Auschwitz – my visit in pictures
July 3, 2020
by Martin Odoni
I have never needed the slightest convincing that the Nazi Holocaust really happened. This is certainly no mere matter of ‘faith’, it was one of the most gruesome realities of the Twentieth Century. The demographic evidence alone is overwhelming; by the Nazis’ own calculations, made at the notorious Wansee Conference in 1942 where the fateful command for the ‘Final Solution’ was ratified, the Jewish population of Europe was over eleven million. By 1946, investigations found that there were only between three and four million Jews left in Europe, the vast majority of them in the Soviet Union. That many people do not just ‘disappear’, nor do they flee to other countries without anyone noticing. Horrible though it is, the only explanation that fits the facts is extermination.
So when I visited the notorious extermination-camp-turned-Holocaust-museum at Oświęcim (Germanicism: “Auschwitz“) in Poland, two years ago this week, it was not in order to make a new assessment of the brutally obvious. I was there because, with my Jewish ancestry, I had known for much of my life that it was somewhere I had to visit at some point. My own matrilineal ancestors had been Lithuanian Jews chased out of the Russian Empire during the Pogroms. They ended up in Britain, but all they had to do was take a turn south at the Baltic Sea, and they might instead have settled in Germany or Austria-Hungary – lands the Nazis would dominate in the early-1940s. A chance decision alone had decided not to throttle my entire family in the womb. So I had to observe what might so easily have become of my own grandmother, among others.
There follows a selection of the photographs I took while at the camp, with occasional explanation of context and historical significance, as well as the thoughts and feelings I experienced while I was there. Thanks to my friend, Julia O’Riagan, who was living in Poland at the time and kindly put me up in her spare room, saving me an awkward hotel bill. She also visited the camp with me.

The signs outside the entrance to the Auschwitz I museum.

A map giving the layout of the entire complex, including the Auschwitz II: Birkenau second camp, and the unfinished ‘Honowitz’ camp.

Specific map of Auschwitz I.

The notorious entry gate to Auschwitz I with the deeply misleading motto, “Arbeit macht frei”, roughly translating as “Work sets you free” at its crown. How disturbing is it that these sentiments conform so closely to those of Iain Duncan-Smith, and he is close to the top of British Government?

As you can see, it was an unsuitably bright, warm, sunny, cloudless summer’s day to survey the site of one of the most terrible crimes ever committed in human history.

Annexe 4 gives a broad introduction to the workings of the original Auschwitz extermination camp.

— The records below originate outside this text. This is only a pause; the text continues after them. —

Lemma sendEmailHandler_run env server req_body :
  run (sendEmailHandler env server req_body) =
  match validateEmailRequest req_body
          [Log info (js "Received email send request")] with
  | (tr1, Throw e) => errorResponse env e tr1
  | (tr1, Return b) =>
      match sendEmail env server (emailParams b) tr1 with
      | (tr2, Throw e) => errorResponse env e tr2
      | (tr2, Return _) =>
          (tr2 ++ [Log info (js "Email send request completed")],
           Return (successResponse b))
      end
  end.
Proof.
  unfold run, sendEmailHandler, try_catch. rewrite bind_log.
  unfold bind at 1.
  destruct (validateEmailRequest _ _) as [tr1 [b|e]]; [|reflexivity].
  unfold bind at 1.
  destruct (sendEmail _ _ _ _) as [tr2 [[]|e]]; reflexivity.
Qed.

(** The handler always answers. *)
Lemma sendEmailHandler_total env server req_body :
  exists tr resp, run (sendEmailHandler env server req_body) = (tr, Return resp).
Proof.
  rewrite sendEmailHandler_run.
  destruct (validateEmailRequest _ _) as [tr1 [b|e]].
  - destruct (sendEmail _ _ _ _) as [tr2 [[]|e]].
    + eauto.
    + destruct (errorResponse_run env e tr2) as (resp & -> & _). eauto.
  - destruct (errorResponse_run env e tr1) as (resp & -> & _). eauto.
Qed.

The terrifying ‘reach’ of Auschwitz demonstrated by lines that indicate the approximate, unknowing final journeys of over a million Jews – and indeed large numbers of other people – from all over Europe, to their doom in the death-camps of Auschwitz and Birkenau.

The cold demographic numbers of those who died in Auschwitz and Birkenau.

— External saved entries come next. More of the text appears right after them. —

Lemma num_class_not_comma (c : ascii) : is_num_class c = true -> negb (Ascii.eqb ","%char c) = true.
Proof.
  destruct c as [[] [] [] [] [] [] [] []]; vm_compute; intros H;
    first [reflexivity | discriminate].
Qed.

Lemma split_on_shape (c : ascii) (s : string) :
  split_on c s = hd EmptyString (split_on c s) :: tl (split_on c s).
Proof.
  destruct s as [|d s]; simpl; [reflexivity|].
  destruct (Ascii.eqb c d); [reflexivity|]. destruct (split_on c s); reflexivity.
Qed.

Lemma split_on_app (c : ascii) (a b : string) :
  all_chars (fun d => negb (Ascii.eqb c d)) a = true ->
  split_on c (String.append a b) =
    String.append a (hd EmptyString (split_on c b)) :: tl (split_on c b).
Proof.
  induction a as [|d a IH]; intros Ha; [apply split_on_shape|].
  unfold all_chars in Ha. simpl in Ha. apply andb_true_iff in Ha as [Hd Ha].
  rewrite !str_app_cons. simpl. rewrite IH by exact Ha.
  apply negb_true_iff in Hd. rewrite Hd. reflexivity.
Qed.

Lemma split_render (a : string) (more : list (string * string)) :
  all_chars (fun d => negb (Ascii.eqb ","%char d)) a = true ->
  Forall (fun '(w, t) => all_chars is_ws w = true /\ plain_number t = true) more ->
  split_on ","%char (String.append a (render_more more)) =
    a :: map (fun p => String.append (fst p) (snd p)) more.
Proof.
  intros Ha Hall. revert a Ha.
  induction Hall as [|[w t] more [Hw Ht] _ IH]; intros a Ha.
  - simpl. rewrite split_on_app by exact Ha. simpl. rewrite !str_app_nil. reflexivity.
  - cbn [render_more map fst snd]. rewrite split_on_app by exact Ha. simpl.
    rewrite str_app_nil, <- str_app_assoc, IH; [reflexivity|].
    rewrite all_chars_app.
    rewrite (all_chars_impl is_ws _ w ws_not_comma Hw).
    unfold plain_number in Ht. apply andb_true_iff in Ht as [_ Ht].
    rewrite (all_chars_impl is_num_class _ t num_class_not_comma Ht). reflexivity.
Qed.

Lemma list_ascii_app (a b : string) :
  list_ascii_of_string (String.append a b) = list_ascii_of_string a ++ list_ascii_of_string b.
Proof. induction a as [|c a IH]; [reflexivity|]. rewrite str_app_cons. simpl. rewrite IH. reflexivity. Qed.

Lemma drop_ws_app (l1 l2 : list ascii) :
  forallb is_ws l1 = true -> drop_ws_list (l1 ++ l2) = drop_ws_list l2.
Proof.
  induction l1 as [|c l1 IH]; simpl; [reflexivity|].
  intros H. apply andb_true_iff in H as [Hc H]. rewrite Hc. apply IH. exact H.
Qed.

Lemma drop_ws_keep (l : list ascii) :
  List.Forall (fun c => is_ws c = false) l -> drop_ws_list l = l.
Proof. intros H. destruct H as [|c l Hc _]; simpl; [reflexivity|]. rewrite Hc. reflexivity. Qed.

Lemma trim_ws_num (w t : string) :
  all_chars is_ws w = true -> plain_number t = true -> trim (String.append w t) = t.
Proof.
  intros Hw Ht. unfold trim. rewrite list_ascii_app, drop_ws_app by exact Hw.
  unfold plain_number, all_chars in Ht. apply andb_true_iff in Ht as [_ Ht].
  assert (Hn : List.Forall (fun c => is_ws c = false) (list_ascii_of_string t)).
  { apply List.Forall_forall. intros c Hc. apply num_class_not_ws.
    exact (proj1 (List.forallb_forall _ _) Ht c Hc). }
  rewrite (drop_ws_keep _ Hn), (drop_ws_keep _ (List.Forall_rev Hn)), rev_involutive.
  apply string_of_list_ascii_of_string.
Qed.

Lemma skip_ws_num (w t r : string) :
  all_chars is_ws w = true -> plain_number t = true ->
  skip_ws (String.append w (String.append t r)) = String.append t r.
Proof.
  intros Hw Ht. destruct (plain_number_cons t Ht) as (c & t' & -> & Hc & _).
  unfold skip_ws. rewrite span_app by (simpl; auto using num_class_not_ws). reflexivity.
Qed.

Lemma num_tok_plain (t r : string) :
  plain_number t = true -> stops is_num_class r -> num_tok (String.append t r) = Some (t, r).
Proof.
  intros Ht Hr. destruct (plain_number_cons t Ht) as (c & t' & -> & Hc & Hall).
  unfold num_tok, span1. rewrite span_app by assumption. reflexivity.
Qed.

Lemma matrix3d_exec_text (w1 t1 : string) (more : list (string * string)) (rest : string) :
  all_chars is_ws w1 = true -> plain_number t1 = true -> length more = 14 ->
  Forall (fun '(w, t) => all_chars is_ws w = true /\ plain_number t = true) more ->
  matrix3d_exec (matrix3d_text w1 t1 more rest) = Some (String.append t1 (render_more more)).
Proof.
  intros Hw Ht Hlen Hall. unfold matrix3d_exec, matrix3d_text.
  rewrite strip_prefix_app. cbn [mbind option_bind].
  rewrite skip_ws_num by assumption.
  rewrite num_tok_plain by (auto using render_more_stops). cbn [mbind option_bind].
  rewrite <- Hlen, more_toks_render by (auto; reflexivity). cbn [mbind option_bind expect].
  rewrite Ascii.eqb_refl. cbn [mbind option_bind].
  rewrite <- str_app_assoc.
  rewrite (str_length_app (String.append t1 (render_more more))), Nat.add_sub, substring_app.
  reflexivity.
Qed.

Lemma nth_parse_snd (more : list (string * string)) (k : nat) :
  nth k (map (fun p => parseFloat (snd p)) more) NaN = parseFloat (nth k (map snd more) EmptyString).
Proof.
  revert k. induction more as [|p more IH]; intros [|k]; simpl; try reflexivity. apply IH.
Qed.

(** The text a [matrix3d] with fifteen plain numeric arguments (the
    count the regex accepts) yields the 13th and 14th arguments, read
    with [parseFloat], as (x, y). *)
Theorem matrix3d_15_args (w1 t1 : string) (more : list (string * string)) (rest : string) :
  all_chars is_ws w1 = true -> plain_number t1 = true -> length more = 14 ->
  Forall (fun '(w, t) => all_chars is_ws w = true /\ plain_number t = true) more ->
  parseTransformToXY (matrix3d_text w1 t1 more rest) =
    (parseFloat (nth 11 (map snd more) EmptyString), parseFloat (nth 12 (map snd more) EmptyString)).
Proof.
  intros Hw Ht Hlen Hall.
  assert (Hne : (String.eqb (matrix3d_text w1 t1 more rest) EmptyString ||
                 String.eqb (matrix3d_text w1 t1 more rest) "none")%bool = false)
    by reflexivity.
  assert (Hm : matrix_exec (matrix3d_text w1 t1 more rest) = None) by reflexivity.
  unfold parseTransformToXY. rewrite Hne, Hm, matrix3d_exec_text by assumption.
  assert (Hc : all_chars (fun d => negb (Ascii.eqb ","%char d)) t1 = true).
  { unfold plain_number in Ht. apply andb_true_iff in Ht as [_ Ht].
    exact (all_chars_impl is_num_class _ t1 num_class_not_comma Ht). }
  rewrite split_render by assumption. cbn [map].
  assert (Htr : trim t1 = t1) by exact (trim_ws_num EmptyString t1 eq_refl Ht).
  assert (Hmap : map (fun p => parseFloat (trim p)) (map (fun p => String.append (fst p) (snd p)) more)
                 = map (fun p => parseFloat (snd p)) more).
  { rewrite map_map. apply map_ext_in. intros [w t] Hin.
    apply List.Forall_forall with (x := (w, t)) in Hall as [Hw' Ht']; [|exact Hin].
    simpl. rewrite trim_ws_num by assumption. reflexivity. }
  rewrite Hmap. cbn [nth]. rewrite !nth_parse_snd. reflexivity.
Qed.

Lemma matrix3d_15_args_witness :
  parseTransformToXY "matrix3d(1, 0, 0, 0, 0, 1, 0, 0, 0, 0, 1, 0, 200, -1000, 0)" =
    (Fin 200, Fin (-1000)).
Proof.
  pose proof (matrix3d_15_args EmptyString "1"
                [(" ", "0"); (" ", "0"); (" ", "0"); (" ", "0"); (" ", "1"); (" ", "0");
                 (" ", "0"); (" ", "0"); (" ", "0"); (" ", "1"); (" ", "0"); (" ", "200");
                 (" ", "-1000"); (" ", "0")] EmptyString) as H.
  etransitivity; [exact (H eq_refl eq_refl eq_refl ltac:(repeat constructor)) |].
  vm_compute. reflexivity.
Defined.

(** ** parseFloat on computed lengths *)





(** ** part_000's findCanvasNodeByCoords *)

Lemma close_from_or0 (s : string) (a : Q) :
  (1 # 2 <= Qabs a)%Q -> close_from (parseFloat s) a = close_from (parseFloat_or0 s) a.
Proof.
  intros Ha. unfold parseFloat_or0. destruct (parseFloat s); try reflexivity.
  unfold num0. symmetry. destruct (close_from (Fin 0) a) eqn:E; [|reflexivity].
  apply close_from_fin in E. exfalso.
  assert (Hq : (Qabs (a - 0) == Qabs a)%Q) by (apply Qabs_wd; ring).
  rewrite Hq in E. assert (T : (2 ^ (-55) == 1 # 36028797018963968)%Q) by reflexivity.
  lra.
Qed.

Lemma find_by_coords_or0 (tx ty tw th : Q) (els : list DomElement) (k : nat) :
  (1 # 2 <= Qabs tw)%Q -> (1 # 2 <= Qabs th)%Q ->
  find_by_coords_loop tx ty tw th els k = find_first_canvas_node tx ty tw th els k.
Proof.
  intros Hw Hh. revert k. induction els as [|el els IH]; intros k; simpl; [reflexivity|].
  unfold elem_geom. destruct (parseTransformToXY (transform el)) as [dx dy].
  unfold geom_matches_target.
  rewrite (close_from_or0 (cssWidth el) tw Hw), (close_from_or0 (cssHeight el) th Hh).
  destruct (_ && _)%bool; [reflexivity | apply IH].
Qed.

(** On a canvas, part_000's [findCanvasNodeByCoords] (plain [parseFloat]
    of the computed width and height) picks the same element as the
    search of [injectJSForModelClick] ([parseFloat(...) || 0]) whenever
    the target width and height are at least 0.5 away from 0, as for
    the 860 x 800 record it creates: an unparsable width matches
    neither. *)
Theorem findCanvasNodeByCoords_agrees (tx ty tw th : Q) (w : World) (f : TFile) :
  activeFile w = Some f -> extension f = "canvas" ->
  (1 # 2 <= Qabs tw)%Q -> (1 # 2 <= Qabs th)%Q ->
  findCanvasNodeByCoords tx ty tw th w = find_first_canvas_node tx ty tw th (dom w) 0.
Proof.
  intros Hf He Hw Hh. unfold findCanvasNodeByCoords. rewrite Hf, He. simpl.
  apply find_by_coords_or0; assumption.
Qed.

Lemma findCanvasNodeByCoords_agrees_witness :
  findCanvasNodeByCoords 0 0 10 10 world_dup = find_first_canvas_node 0 0 10 10 (dom world_dup) 0.
Proof.
  apply (findCanvasNodeByCoords_agrees 0 0 10 10 world_dup
           (mkFile "canvas" (Json (mkData [node_dup] []))) eq_refl eq_refl);
    apply Qle_bool_iff; reflexivity.
Defined.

A trainload of doomed prisoners arrive on the platform/ramp at Birkenau, not realising the gruesome fate that awaits them; as a rule, the longer they survive, the more gruesome it becomes.

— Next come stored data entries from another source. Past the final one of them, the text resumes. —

(** * misl: the Watson and Azure speech adapters

    A shallow embedding of [src/text_to_speech.py] and
    [src/ibm_text_analysis.py].  Both files are glue over vendor SDKs, so
    the embedding keeps the glue as it is written and takes the vendors
    (decouple, the IBM SDK, requests, the Azure speech SDK) as an interface
    whose calls are recorded in an effect log. *)

From Stdlib Require Import String Ascii ZArith QArith List Sorted Permutation Lia Bool.
From Stdlib Require Import DecimalString Floats.SpecFloat.
From stdpp Require Import base option gmap strings list.

Import ListNotations.
Local Open Scope string_scope.
Local Open Scope Z_scope.
Local Open Scope list_scope.

(** ** Python values the two modules handle *)

(** Python [str].  The only characters the code inspects are the space and
    the period, both ASCII, so a byte string splits and searches exactly as
    the code-point string does. *)

(** [needle in s] on two [str]: true iff [needle] occurs as a substring. *)
Fixpoint str_in (needle s : string) : bool :=
  if String.prefix needle s then true
  else match s with
       | EmptyString => false
       | String _ s' => str_in needle s'
       end.

(** [s.split(sep)] for a one-character separator: cuts at every occurrence,
    keeps empty pieces, and never returns the empty list. *)
Fixpoint str_split (sep : ascii) (s : string) : list string :=
  match s with
  | EmptyString => [EmptyString]
  | String c s' =>
      if Ascii.eqb c sep then EmptyString :: str_split sep s'
      else match str_split sep s' with
           | [] => [String c EmptyString]
           | piece :: pieces => String c piece :: pieces
           end
  end.

(** [sep.join(pieces)], the inverse of [str_split]. *)
Fixpoint str_join (sep : string) (pieces : list string) : string :=
  match pieces with
  | [] => EmptyString
  | [p] => p
  | p :: ps => p +:+ sep +:+ str_join sep ps
  end.

(** [sorted(l, key=key)]: Python's sort is stable and compares keys with
    [<] only.  Insertion from the right is the stable sort written out: an
    element goes in front of the first one whose key is not smaller. *)
Section Sorted.
Context {A : Type} (key : A -> Z).

Fixpoint insert_by_key (x : A) (l : list A) : list A :=
  match l with
  | [] => [x]
  | y :: l' => if (key y <? key x)%Z then y :: insert_by_key x l'
               else x :: y :: l'
  end.

Fixpoint sorted (l : list A) : list A :=
  match l with
  | [] => []
  | x :: l' => insert_by_key x (sorted l')
  end.
End Sorted.

(** The result of [response.json()] and of the SDK's [get_result()]:
    a JSON document as Python data, [JNull] being [None].  An [int] is
    its value; a [float] is given by the text Python writes for it (its
    [repr], or [NaN], [Infinity], [-Infinity]); a [dict] is its items in
    insertion order. *)
#[warnings="-register-all"]
Inductive json : Type :=
| JNull
| JBool (b : bool)
| JInt (z : Z)
| JFloat (repr : string)
| JString (s : string)
| JArray (items : list json)
| JObject (members : list (string * json)).

(** *** [json.dumps(obj, indent=2)] *)

Definition double_quote : string := String "034"%char EmptyString.
Definition backslash : string := String "092"%char EmptyString.
Definition line_feed : string := String "010"%char EmptyString.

This picture is on a wall in Auschwitz I, but shows the railway platform of Auschwitz II: Birkenau. All the ‘passengers’ on these recently-arrived trains would almost certainly be dead, with their bodies destroyed in ovens, within a year.

An ‘ash-pit’ is filled with created remains on the perimeter of Birkenau.

A scale model in the museum detailing how the camp functioned, first as a concentration camp, second as an extermination camp.

Apologies for the blurred image, but I hope the text is legible enough to make its significance clear.

The grey pellets are samples of the pesticide ‘Zyklon B’, the poison used to exterminate prisoners in the gas chambers of Auschwitz and Birkenau.

Many of the victims of Auschwitz and Birkenau were disabled, and were quietly exterminated to reduce the ‘burden’ they placed on wider Aryan society. Prosthetic limbs were among the many personal items found in the camps after they were liberated near the end of the war.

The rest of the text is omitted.